Action item: Search term "Inductive": copy each line of the data containing it.

Collected data
=-=-=-=-=
(* ===== verification/Control.v ===== *)
(** * Control: what an operator asks of a mission
    ([crates/susi-harness/src/control.rs], [api.rs])

    A command is validated, appended to a log and answered; the supervisor derives the
    standing intent from the accepted records.  The log is the list of the records its lines
    parse to; appending a line may fail. *)

From S2P Require Import Prelude Money Text.
From Stdlib Require Import Ascii String.

Local Open Scope string_scope.
Local Open Scope list_scope.

(** ** Commands *)

Record MissionSpec : Type := { id : string; title : string; roadmap : option string }.

Inductive ControlCommand : Type :=
| StartMission (mission : MissionSpec)
| Pause (mission_id : string)
| Resume (mission_id : string)
| Abort (mission_id : string)
| Redirect (mission_id : string) (priority : N)
| TopUp (provider : string) (amount : N)
| Decide (decision_id : string) (choice : string).

Inductive ConfigError : Type :=
| Required (field : string)
| IdTooLong
| IdCharacters
| PriorityRange
| AmountZero.

Definition require (value field : string) : result unit ConfigError :=
  if String.eqb (trim value) "" then Err (Required field) else Ok tt.
Definition id_char (c : ascii) : bool :=
  is_ascii_alphanumeric c || Ascii.eqb c "-"%char || Ascii.eqb c "_"%char || Ascii.eqb c "."%char.
Definition MissionSpec_validate (m : MissionSpec) : result unit ConfigError :=
  if String.eqb (trim (id m)) "" then Err (Required "mission id")
  else if bool_decide (64 < String.length (id m))%nat then Err IdTooLong
  else if negb (forallb id_char (list_ascii_of_string (id m))) then Err IdCharacters
  else if String.eqb (trim (title m)) "" then Err (Required "mission title")
  else Ok tt.

Definition mission_id (c : ControlCommand) : option string :=
  match c with
  | StartMission m => Some (id m)
  | Pause i | Resume i | Abort i | Redirect i _ => Some i
  | TopUp _ _ | Decide _ _ => None
  end.
Definition validate (c : ControlCommand) : result unit ConfigError :=
  match c with
  | StartMission m => MissionSpec_validate m
  | Pause i | Resume i | Abort i => require i "mission_id"
  | Redirect i p =>
      result_bind (require i "mission_id") (fun _ => if (9 <? p)%N then Err PriorityRange else Ok tt)
  | TopUp provider amount =>
      result_bind (require provider "provider") (fun _ => if MicroUsd.is_zero amount then Err AmountZero else Ok tt)
  | Decide i choice => result_bind (require i "decision_id") (fun _ => require choice "choice")
  end.

(** ** Records and the standing intent *)

Record ControlRecord : Type := { at_unix_ms : N; command : ControlCommand; accepted : bool; refusal : option ConfigError }.
Definition record_answer (now : N) (c : ControlCommand) : ControlRecord :=
  match validate c with
  | Ok _ => {| at_unix_ms := now; command := c; accepted := true; refusal := None |}
  | Err e => {| at_unix_ms := now; command := c; accepted := false; refusal := Some e |}
  end.

Record ControlState : Type := mkState {
  paused : bool;
  aborted : bool;
  priority : option N;
  topups : gmap string N;
  decisions : gmap string string;
}.
Definition ControlState_default : ControlState := mkState false false None ∅ ∅.
Definition apply_command (s : ControlState) (c : ControlCommand) : ControlState :=
  match c with
  | Pause _ => mkState true (aborted s) (priority s) (topups s) (decisions s)
  | Resume _ => mkState false (aborted s) (priority s) (topups s) (decisions s)
  | Abort _ => mkState false true (priority s) (topups s) (decisions s)
  | Redirect _ p => mkState (paused s) (aborted s) (Some p) (topups s) (decisions s)
  | TopUp p a => mkState (paused s) (aborted s) (priority s) (<[p := saturating_add (default 0%N (topups s !! p)) a]> (topups s)) (decisions s)
  | Decide i choice => mkState (paused s) (aborted s) (priority s) (topups s) (<[i := choice]> (decisions s))
  | StartMission _ => s
  end.
Definition from_records (records : list ControlRecord) : ControlState :=
  fold_left (fun s r => apply_command s (command r)) (List.filter accepted records) ControlState_default.
Definition blocks_new_work (s : ControlState) : bool := paused s || aborted s.

(** [submit]: the answer and the log; [appended] is how the write of the line ended. *)
Definition submit (now : N) (appended : result unit string) (log : list ControlRecord) (c : ControlCommand) :
    list ControlRecord * result ControlRecord string :=
  let r := record_answer now c in
  match appended with
  | Err e => (log, Err e)
  | Ok _ => (log ++ [r], Ok r)
  end.

(** ** What the log says *)

Definition is_stop (c : ControlCommand) : bool :=
  match c with Pause _ | Resume _ | Abort _ => true | _ => false end.
Definition is_pause (c : ControlCommand) : bool := match c with Pause _ => true | _ => false end.
Definition is_abort (c : ControlCommand) : bool := match c with Abort _ => true | _ => false end.
Definition topup_of (p : string) (c : ControlCommand) : N :=
  match c with TopUp q a => if String.eqb p q then a else 0%N | _ => 0%N end.
Definition choice_of (i : string) (c : ControlCommand) : option string :=
  match c with Decide j choice => if String.eqb i j then Some choice else None | _ => None end.

(** The commands that count, in order. *)
Definition commands (records : list ControlRecord) : list ControlCommand := command <$> List.filter accepted records.

Lemma from_records_fold records : from_records records = fold_left apply_command (commands records) ControlState_default.
Proof.
  unfold from_records, commands. generalize ControlState_default. generalize (List.filter accepted records).
  induction l as [|r l IH]; intros s; [done|]. apply IH.
Qed.

Lemma fold_paused l s : paused (fold_left apply_command l s) =
  match last (List.filter is_stop l) with Some c => is_pause c | None => paused s end.
Proof.
  induction l as [|c l IH] using rev_ind; [done|]. rewrite fold_left_app, List.filter_app, last_app. cbn.
  destruct c; cbn; try done; by rewrite IH.
Qed.

Lemma fold_aborted l s : aborted (fold_left apply_command l s) = aborted s || existsb is_abort l.
Proof.
  induction l as [|c l IH] using rev_ind; [by rewrite orb_false_r|]. rewrite fold_left_app, existsb_app. cbn.
  destruct c; cbn; rewrite ?IH, ?orb_false_r, ?orb_true_r; done.
Qed.

Lemma fold_topups l p : default 0%N (topups (fold_left apply_command l ControlState_default) !! p) = N.min (sum_of (topup_of p <$> l)) u64_max.
Proof.
  induction l as [|c l IH] using rev_ind; [done|]. rewrite fold_left_app, fmap_app, sum_of_app. cbn [fold_left fmap list_fmap].
  replace (sum_of [topup_of p c]) with (topup_of p c) by (unfold sum_of; cbn; lia).
  destruct c; cbn [apply_command topups topup_of]; try by rewrite IH, N.add_0_r. destruct (String.eqb_spec p provider) as [<-|Hne].
  - rewrite lookup_insert_eq, IH. cbn. unfold saturating_add. lia.
  - by rewrite lookup_insert_ne, IH, N.add_0_r by done.
Qed.

Lemma fold_decisions l s i : decisions (fold_left apply_command l s) !! i =
  match last (omap (choice_of i) l) with Some c => Some c | None => decisions s !! i end.
Proof.
  induction l as [|c l IH] using rev_ind; [done|]. rewrite fold_left_app, omap_app, last_app. cbn.
  destruct c; cbn; try by rewrite IH. destruct (String.eqb_spec i decision_id) as [<-|Hne]; cbn.
  - by rewrite lookup_insert_eq.
  - rewrite lookup_insert_ne by done. by rewrite IH.
Qed.

(** The standing intent is what the accepted commands say: the mission is paused when the
    last of them that pauses, resumes or aborts is a pause, aborted for good once one of
    them aborts, each provider is topped up by the sum of its top-ups, short of the end of
    the counter, and each decision has the last choice made. *)
Theorem standing_intent_exact records : let s := from_records records in let l := commands records in
  (paused s = true <-> exists i, last (List.filter is_stop l) = Some (Pause i)) /\
  (aborted s = true <-> exists i, In (Abort i) l) /\
  (blocks_new_work s = true <-> (exists i, last (List.filter is_stop l) = Some (Pause i)) \/ exists i, In (Abort i) l) /\
  (forall p, default 0%N (topups s !! p) = N.min (sum_of (topup_of p <$> l)) u64_max) /\
  (forall i, decisions s !! i = last (omap (choice_of i) l)).
Proof.
  cbn zeta. rewrite from_records_fold. set (l := commands records). set (s := fold_left _ _ _).
  assert (Hp : paused s = true <-> exists i, last (List.filter is_stop l) = Some (Pause i)).
  { unfold s. rewrite fold_paused. cbn. destruct (last _) as [[]|]; cbn; naive_solver. }
  assert (Ha : aborted s = true <-> exists i, In (Abort i) l).
  { unfold s. rewrite fold_aborted. cbn. rewrite existsb_exists. split; [intros (c & Hc & H); destruct c; try done; by eexists|].
    intros [i Hi]. by exists (Abort i). }
  split_and!; [done|done| | |].
  - unfold blocks_new_work. by rewrite orb_true_iff, Hp, Ha.
  - intros p. apply fold_topups.
  - intros i. unfold s. rewrite fold_decisions. destruct (last (omap (choice_of i) l)); [done|apply lookup_empty].
Qed.

(** A command that cannot be acted on is recorded as refused, with the reason, and changes
    nothing; one that can is recorded as accepted and applied; and when the line cannot be
    written nothing is accepted. *)
Theorem submit_exact now appended log c : let '(log', answer) := submit now appended log c in
  match appended, validate c with
  | Err e, _ => answer = Err e /\ from_records log' = from_records log
  | Ok _, Err e => (exists r, answer = Ok r /\ accepted r = false /\ refusal r = Some e /\ last log' = Some r) /\
      from_records log' = from_records log
  | Ok _, Ok _ => (exists r, answer = Ok r /\ accepted r = true /\ last log' = Some r) /\
      from_records log' = apply_command (from_records log) c
  end.
Proof.
  unfold submit, record_answer. destruct appended as [|e]; [|done]. 
  destruct (validate c) as [|e]; (split; [eexists; split_and!; [done|..]; by rewrite ?last_snoc|]).
  - unfold from_records. by rewrite List.filter_app, fold_left_app.
  - unfold from_records. by rewrite List.filter_app, fold_left_app.
Qed.

(** ** What the model shows besides *)

(** Whose mission a command names is not looked at: aborting one stops every mission that
    reads the log, and none can be started again. *)
Lemma abort_stops_every_mission i log : String.eqb (trim i) "" = false ->
  blocks_new_work (from_records
    (log ++ [record_answer 0 (Abort i); record_answer 1 (StartMission {| id := "m-2"; title := "next"; roadmap := None |});
             record_answer 2 (Resume "m-2")])) = true.
Proof.
  intros E. unfold from_records. rewrite List.filter_app, fold_left_app.
  unfold record_answer at 1. cbn [validate]. unfold require at 1. rewrite E. done.
Qed.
=-=-=-=-=
Problem solution:
Inductive ControlCommand : Type :=
Inductive ConfigError : Type :=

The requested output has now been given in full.